> Problem details: From the entries that follow, copy exactly the lines beginning at the line holding "Definition added (t" and continuing through the line holding "stopped p leaf fired".
-- Exercise material follows --
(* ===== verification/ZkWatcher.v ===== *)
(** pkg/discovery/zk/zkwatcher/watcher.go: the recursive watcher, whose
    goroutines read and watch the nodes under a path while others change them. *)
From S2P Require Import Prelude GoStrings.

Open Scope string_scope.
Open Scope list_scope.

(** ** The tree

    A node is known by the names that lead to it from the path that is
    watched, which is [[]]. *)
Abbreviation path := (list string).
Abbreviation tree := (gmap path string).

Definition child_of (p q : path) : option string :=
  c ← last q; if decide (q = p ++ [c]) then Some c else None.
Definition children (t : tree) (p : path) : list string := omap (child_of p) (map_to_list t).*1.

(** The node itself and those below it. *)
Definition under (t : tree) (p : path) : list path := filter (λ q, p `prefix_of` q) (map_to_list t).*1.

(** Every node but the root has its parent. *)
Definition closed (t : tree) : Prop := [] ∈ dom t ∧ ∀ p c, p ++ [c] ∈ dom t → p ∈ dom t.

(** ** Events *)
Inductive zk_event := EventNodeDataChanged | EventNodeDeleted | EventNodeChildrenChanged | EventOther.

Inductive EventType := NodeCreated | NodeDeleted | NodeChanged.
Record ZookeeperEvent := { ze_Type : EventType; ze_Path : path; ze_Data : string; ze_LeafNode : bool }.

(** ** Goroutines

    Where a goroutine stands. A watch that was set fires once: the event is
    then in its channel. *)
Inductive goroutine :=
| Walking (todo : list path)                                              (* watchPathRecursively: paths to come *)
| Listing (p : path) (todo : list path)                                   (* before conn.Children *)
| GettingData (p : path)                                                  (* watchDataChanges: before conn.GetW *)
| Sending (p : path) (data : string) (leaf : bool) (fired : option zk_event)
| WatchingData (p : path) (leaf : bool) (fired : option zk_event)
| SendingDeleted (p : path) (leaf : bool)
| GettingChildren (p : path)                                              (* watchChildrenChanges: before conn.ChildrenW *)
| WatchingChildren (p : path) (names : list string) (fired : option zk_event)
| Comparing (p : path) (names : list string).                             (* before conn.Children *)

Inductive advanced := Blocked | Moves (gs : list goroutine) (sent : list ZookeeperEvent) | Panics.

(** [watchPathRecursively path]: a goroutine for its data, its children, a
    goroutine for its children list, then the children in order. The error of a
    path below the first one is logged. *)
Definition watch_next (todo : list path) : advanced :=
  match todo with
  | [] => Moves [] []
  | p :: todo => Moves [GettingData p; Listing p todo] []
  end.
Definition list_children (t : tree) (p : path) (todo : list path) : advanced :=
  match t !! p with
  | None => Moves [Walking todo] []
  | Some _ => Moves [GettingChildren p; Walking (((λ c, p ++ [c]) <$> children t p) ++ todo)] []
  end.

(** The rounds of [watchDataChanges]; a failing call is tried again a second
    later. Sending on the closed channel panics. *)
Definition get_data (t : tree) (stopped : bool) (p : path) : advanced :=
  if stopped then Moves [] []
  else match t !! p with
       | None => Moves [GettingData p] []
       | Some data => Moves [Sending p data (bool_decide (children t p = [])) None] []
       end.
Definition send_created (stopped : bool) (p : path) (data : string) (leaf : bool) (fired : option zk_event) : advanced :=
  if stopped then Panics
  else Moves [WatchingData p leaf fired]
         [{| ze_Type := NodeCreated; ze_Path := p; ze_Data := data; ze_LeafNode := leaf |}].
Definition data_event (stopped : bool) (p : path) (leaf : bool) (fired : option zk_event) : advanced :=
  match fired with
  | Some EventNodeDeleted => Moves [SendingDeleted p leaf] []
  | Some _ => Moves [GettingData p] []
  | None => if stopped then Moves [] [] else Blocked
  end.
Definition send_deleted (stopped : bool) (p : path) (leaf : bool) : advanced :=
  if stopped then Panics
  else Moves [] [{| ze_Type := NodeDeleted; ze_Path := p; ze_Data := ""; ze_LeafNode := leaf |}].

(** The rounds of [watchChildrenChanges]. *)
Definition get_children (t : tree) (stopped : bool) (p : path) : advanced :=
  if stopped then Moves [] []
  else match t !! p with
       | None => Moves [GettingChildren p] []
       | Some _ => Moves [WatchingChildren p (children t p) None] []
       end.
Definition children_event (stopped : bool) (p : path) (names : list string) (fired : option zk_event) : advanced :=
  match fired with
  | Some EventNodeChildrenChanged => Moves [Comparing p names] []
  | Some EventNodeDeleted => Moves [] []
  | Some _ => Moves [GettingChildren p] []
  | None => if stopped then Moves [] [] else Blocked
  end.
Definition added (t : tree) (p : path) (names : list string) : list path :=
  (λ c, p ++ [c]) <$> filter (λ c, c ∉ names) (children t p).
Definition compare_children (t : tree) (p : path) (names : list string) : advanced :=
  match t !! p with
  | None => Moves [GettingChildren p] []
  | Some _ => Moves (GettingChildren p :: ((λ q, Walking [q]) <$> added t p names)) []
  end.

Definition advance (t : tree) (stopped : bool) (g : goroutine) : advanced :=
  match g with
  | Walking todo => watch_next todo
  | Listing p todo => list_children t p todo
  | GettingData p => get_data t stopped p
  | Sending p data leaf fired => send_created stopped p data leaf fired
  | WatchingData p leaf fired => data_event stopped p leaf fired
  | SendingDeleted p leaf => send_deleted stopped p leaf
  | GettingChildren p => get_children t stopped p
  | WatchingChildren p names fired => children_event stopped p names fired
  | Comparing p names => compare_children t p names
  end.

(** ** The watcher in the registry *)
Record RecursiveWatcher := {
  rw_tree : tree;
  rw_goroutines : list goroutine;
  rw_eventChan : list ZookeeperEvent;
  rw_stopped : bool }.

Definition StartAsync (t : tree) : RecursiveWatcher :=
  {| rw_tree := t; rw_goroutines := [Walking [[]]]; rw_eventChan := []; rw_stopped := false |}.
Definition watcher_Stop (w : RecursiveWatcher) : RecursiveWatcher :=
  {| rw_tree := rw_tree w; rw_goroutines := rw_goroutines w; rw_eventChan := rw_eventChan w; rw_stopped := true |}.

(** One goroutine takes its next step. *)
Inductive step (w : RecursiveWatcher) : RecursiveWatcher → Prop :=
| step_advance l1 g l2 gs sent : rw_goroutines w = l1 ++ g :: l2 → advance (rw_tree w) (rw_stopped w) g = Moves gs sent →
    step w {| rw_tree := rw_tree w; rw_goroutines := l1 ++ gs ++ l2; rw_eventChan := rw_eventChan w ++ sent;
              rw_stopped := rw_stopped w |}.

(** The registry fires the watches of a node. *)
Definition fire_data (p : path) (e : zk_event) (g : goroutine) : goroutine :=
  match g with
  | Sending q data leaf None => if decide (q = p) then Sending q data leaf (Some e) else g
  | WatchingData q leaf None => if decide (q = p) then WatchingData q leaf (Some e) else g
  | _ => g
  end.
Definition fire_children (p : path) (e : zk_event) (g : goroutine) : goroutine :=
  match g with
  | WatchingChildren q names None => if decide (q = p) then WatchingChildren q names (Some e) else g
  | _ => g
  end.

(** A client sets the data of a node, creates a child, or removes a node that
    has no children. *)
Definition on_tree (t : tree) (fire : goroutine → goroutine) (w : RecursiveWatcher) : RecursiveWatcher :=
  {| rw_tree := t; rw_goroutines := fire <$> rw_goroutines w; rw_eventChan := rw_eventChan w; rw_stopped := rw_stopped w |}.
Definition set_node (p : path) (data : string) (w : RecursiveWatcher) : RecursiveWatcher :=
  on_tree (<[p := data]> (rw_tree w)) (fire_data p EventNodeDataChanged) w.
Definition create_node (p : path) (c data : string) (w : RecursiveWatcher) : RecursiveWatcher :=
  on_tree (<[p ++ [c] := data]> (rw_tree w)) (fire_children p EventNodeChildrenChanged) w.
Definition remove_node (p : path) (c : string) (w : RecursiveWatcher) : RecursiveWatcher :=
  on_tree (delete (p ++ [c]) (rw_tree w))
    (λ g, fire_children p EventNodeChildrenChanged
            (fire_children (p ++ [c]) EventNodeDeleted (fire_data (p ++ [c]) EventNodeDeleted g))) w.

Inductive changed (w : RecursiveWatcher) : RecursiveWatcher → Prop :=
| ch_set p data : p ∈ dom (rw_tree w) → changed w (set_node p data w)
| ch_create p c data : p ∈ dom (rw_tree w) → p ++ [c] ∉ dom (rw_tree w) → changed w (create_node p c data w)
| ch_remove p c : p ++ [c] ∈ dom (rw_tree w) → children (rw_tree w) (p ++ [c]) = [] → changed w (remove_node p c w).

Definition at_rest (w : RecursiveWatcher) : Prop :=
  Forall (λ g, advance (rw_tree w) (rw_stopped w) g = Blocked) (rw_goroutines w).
-- Exercise material concluded --
> Answer to the problem:
Definition added (t : tree) (p : path) (names : list string) : list path :=
  (λ c, p ++ [c]) <$> filter (λ c, c ∉ names) (children t p).
Definition compare_children (t : tree) (p : path) (names : list string) : advanced :=
  match t !! p with
  | None => Moves [GettingChildren p] []
  | Some _ => Moves (GettingChildren p :: ((λ q, Walking [q]) <$> added t p names)) []
  end.

Definition advance (t : tree) (stopped : bool) (g : goroutine) : advanced :=
  match g with
  | Walking todo => watch_next todo
  | Listing p todo => list_children t p todo
  | GettingData p => get_data t stopped p
  | Sending p data leaf fired => send_created stopped p data leaf fired
  | WatchingData p leaf fired => data_event stopped p leaf fired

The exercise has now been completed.